Pass me some whale please, darling.

The traditional Inuit diet consists of marine mammal plus or minus fish. No bread, no potatoes not even some Brussels Sprouts. Liver, of course, has some glycogen but all the same it’s a very low carb high fat diet. For just a couple of months a year they could add some berries, grasses, tubers, roots, stems and seaweed. It was for a lifetime and it kept them very well. Heart disease and diabetes were uncommon.

Arctic explorer Vilhjalmur Stefansson was impressed with the diet and subsequently wrote …

In 1906 I went to the Arctic with the food tastes and beliefs of the average American. By 1918, after eleven years living as an Eskimo among Eskimos, I had learned things which caused me to shed most of those beliefs …

At the beginning of our northern work in 1906 it was the accepted view among doctors and dietitians that man cannot live on meat alone. They believed specifically that a group of serious diseases were either caused directly by meat or preventable only by vegetables.  Stefansson.

His views on the diet were largely dismissed, even the notion that he had actually survived on it.  The prevailing view was “… you are likelier to meet a thousand liars than one miracle.”

He proved his point when he and a colleague took up supervised residence at New York’s Bellevue hospital and resumed the diet. Subsequent medical examination pronounced him healthy.

There is another experiment going on. The standard American diet has found its way into the modern Inuit communities. There are now few eating a traditional Inuit diet but Sheehy and others have compared some that remain more traditional with others that are getting more carbs. They conclude that

Consumption of traditional foods is associated with greater diet quality and dietary adequacy.

Heart disease, diabetes and dental caries are on the rise for the Inuit.

We have so thoroughly learned that fat is bad that othodoxy still can’t believe “the miracle”.

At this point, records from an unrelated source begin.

(* ===== verification/_CoqProject ===== *)
-Q . S2P
Prelude.v
Codec.v
Platform.v
LogEntry.v
ContextStore.v
ContextStoreFacts.v
StoreTheorems.v
NodeUtil.v
RaftTypes.v
OtherNode.v
StateMachine.v
Lifecycle.v
Node.v
StateMachineInterface.v
RaftContext.v
RaftContextFacts.v
RaftStateMachine.v
RaftStateMachineFacts.v
ClusterNodeOptions.v
ClusterNodeImpl.v
ClusterNode.v
ClusterNodeInterfaces.v
Examples.v
Election.v
VoteFacts.v
ElectionRefinement.v
NodeInvariant.v
Demo.v
AppendEntries.v
Journal.v
Kept.v
Widths.v
Crash.v
Cluster.v
ReplicationTheorems.v
Replication.v
VoteTheorems.v
CommitTheorems.v
NodeTheorems.v
PeerFacts.v
PeerTheorems.v
ReplicationRefinement.v
LogCluster.v
LogMatching.v
CommitCall.v
CatchUp.v
CommitRound.v
ExampleTheorems.v
ParameterTheorems.v
Campaign.v
Alone.v
TestSuites.v
TestTheorems.v
Double.v
RaftInspector.v
Monitor.v
MonitorProcess.v
MonitorFacts.v
MonitorTheorems.v
LockSystem.v
Threads.v
Locks.v
LockTheorems.v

And yet despite the fact that the high-fat Arctic diet may sound like a heart attack waiting to happen, the Inuit tend to have low rates of heart disease and diabetes.

That’s from The Salt discussing the role genetics may play in this amazing feat. It would be surprising if genetics had no role in adapting the Inuit to their environment but more importantly that little quote reveals the bias of the orthodox mindset. Instead of seeing this as yet more evidence of the benefits of a low carb high fat diet they are looking for the catch. They are warning us off the keto diet rather than warning the Inuit off the SAD diet.

Who are you gonna believe the dietary guidelines or your lying eyes?